=== YOUR OBJECTIVE ===
Exact reproduction required: the lines below from the line with "pose proof (of_runes_codes" to the line with "Lemma word_mono p", both ends included, and no others.

=== DATASET CONTENT ===
%%
(** A class of ASCII characters without the separators. *)
Class TokenClass (p : Z → bool) := {
  class_ascii : ∀ ch, p ch = true → (0 < ch < 128)%Z;
  class_sep : p 36%Z = false ∧ p 44%Z = false ∧ p 61%Z = false;
}.

Ltac token_class :=
  split; [|by split_and!]; intros ch;
  unfold isLowercaseLetterOrDigitOrMinus, isLetterOrDigitOrSymbol, isB64, isSymbol, isLetter,
    isLowercaseLetter, isDigit, within_z; rewrite ?orb_true_iff, ?andb_true_iff; lia.

#[local] Instance class_function_id : TokenClass isLowercaseLetterOrDigitOrMinus. Proof. token_class. Qed.
#[local] Instance class_value : TokenClass isLetterOrDigitOrSymbol. Proof. token_class. Qed.
#[local] Instance class_b64 : TokenClass isB64. Proof. token_class. Qed.

(** What can follow an identifier: a separator or the end. *)
Definition at_separator (l : list Z) : Prop :=
  match l with [] => True | ch :: _ => ch = 36%Z ∨ ch = 44%Z ∨ ch = 61%Z end.

Section scanning.
Context (p : Z → bool) `{!TokenClass p}.

Lemma ident_loop_word w rest :
  all_of p w = true → at_separator rest → ident_loop p (codes w ++ rest)%list = (codes w, Reader None rest).
Proof.
  destruct class_sep as (S1 & S2 & S3). intros Hw Hr. induction w as [|c w IH].
  - destruct rest as [|ch rest]; [done|]. simpl in *.
    destruct Hr as [->|[->| ->]]; unfold eof; simpl; by rewrite ?S1, ?S2, ?S3.
  - simpl in Hw. apply andb_true_iff in Hw as [Hc Hw]. pose proof (class_ascii _ Hc).
    rewrite codes_cons. simpl. replace (byte_z c =? eof)%Z with false by (unfold eof; lia).
    rewrite Hc. by rewrite IH.
Qed.

Lemma word_ascii w : all_of p w = true → is_ascii w = true.
Proof.
  apply all_chars_mono. intros c Hc%class_ascii. lia.
Qed.

Lemma of_runes_codes w : is_ascii w = true → of_runes (codes w) = w.
Proof. intros Hw. rewrite <-runes_codes by done. by apply runes_of_ascii. Qed.

Lemma scan_word w rest last :
  word p w → at_separator rest →
  scan p (Reader last (codes w ++ rest)%list) = (Ok (IDENT, w), Reader None rest).
Proof.
  intros [Hne Hw] Hr. destruct w as [|c w]; [done|].
  pose proof (of_runes_codes _ (word_ascii _ Hw)) as Hof.
  simpl in Hw. apply andb_true_iff in Hw as [Hc Hw].
  rewrite codes_cons in *. unfold scan, m_bind, read. simpl. rewrite Hc.
  unfold unread, scanIdent, m_bind, read. simpl. rewrite ident_loop_word by done. by rewrite <-Hof.
Qed.

Lemma token_word expected w rest last :
  allowed_runes expected = p → N.land IDENT expected ≠ 0%N → word p w → at_separator rest →
  parseToken expected (Reader last (codes w ++ rest)%list) = (Ok w, Reader None rest).
Proof.
  intros Hal Hbit Hw Hr. unfold parseToken. rewrite Hal. unfold m_bind. rewrite scan_word by done.
  simpl. by rewrite (proj2 (N.eqb_neq _ _) Hbit).
Qed.

End scanning.

Lemma word_mono p q w : (∀ ch, p ch = true → q ch = true) → word p w → word q w.
Proof. intros Hpq [Hne Hw]. split; [done|]. by apply (all_chars_mono _ _ _ (λ c, Hpq (byte_z c))). Qed.

(** The strings that start with a separator, or are empty. *)
Lemma at_sep_equal s : at_separator (codes ("=" +:+ s)).
Proof. simpl. auto. Qed.

Lemma at_sep_hash hash : at_separator (codes (hash_string hash)).
Proof. unfold hash_string. destruct (decide _); simpl; auto. Qed.

Lemma at_sep_salt salt hash : at_separator (codes (salt_string salt hash)).
Proof. unfold salt_string. destruct (decide _); simpl; auto. Qed.

Lemma at_sep_more l s : at_separator (codes s) → at_separator (codes (more_params l +:+ s)).
Proof. destruct l; simpl; auto. Qed.

#[local] Hint Resolve at_sep_hash at_sep_salt at_sep_more : phc.

(** What is left after the parameters. *)
Definition finish (out : PHC) (salt hash : string) : PHC :=
  {| Id := Id out; Version := Version out; Params := Params out; Salt := salt; Hash := hash |}.

Lemma hash_parsed hash last :
  word isB64 hash → (parseHash (Reader last (codes hash))).1 = Ok hash.
Proof.
  intros Hw. unfold parseHash, m_bind, or_fail. rewrite <-(app_nil_r (codes hash)).
  by rewrite (token_word isB64) by done.
Qed.

Lemma after_salt out hash last :
  (hash ≠ "" → word isB64 hash) → Hash out = "" →
  ((t' <- scanSeparator ;;
    if (t'.1 =? DOLLARSIGN)%N then hash <- parseHash ;; m_ret (with_Hash hash out)
    else if (t'.1 =? EOF)%N then m_ret out
    else m_throw (ParseError "expected either '$', or EOF"))
     (Reader last (codes (hash_string hash)))).1 = Ok (finish out (Salt out) hash).
Proof.
  intros Hh Hout. unfold hash_string. destruct (decide (hash = "")) as [->|Hne].
  - simpl. destruct out; simpl in *; by subst.
  - rewrite codes_sep. unfold m_bind at 1. simpl. unfold m_bind.
    pose proof (hash_parsed hash (Some 36%Z) (Hh Hne)) as Hp.
    destruct (parseHash _) as [r r']. simpl in Hp. by subst r.
Qed.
%%
=== EXPECTED OUTPUT ===
  pose proof (of_runes_codes _ (word_ascii _ Hw)) as Hof.
  simpl in Hw. apply andb_true_iff in Hw as [Hc Hw].
  rewrite codes_cons in *. unfold scan, m_bind, read. simpl. rewrite Hc.
  unfold unread, scanIdent, m_bind, read. simpl. rewrite ident_loop_word by done. by rewrite <-Hof.
Qed.

Lemma token_word expected w rest last :
  allowed_runes expected = p → N.land IDENT expected ≠ 0%N → word p w → at_separator rest →
  parseToken expected (Reader last (codes w ++ rest)%list) = (Ok w, Reader None rest).
Proof.
  intros Hal Hbit Hw Hr. unfold parseToken. rewrite Hal. unfold m_bind. rewrite scan_word by done.
  simpl. by rewrite (proj2 (N.eqb_neq _ _) Hbit).
Qed.

End scanning.

Lemma word_mono p q w : (∀ ch, p ch = true → q ch = true) → word p w → word q w.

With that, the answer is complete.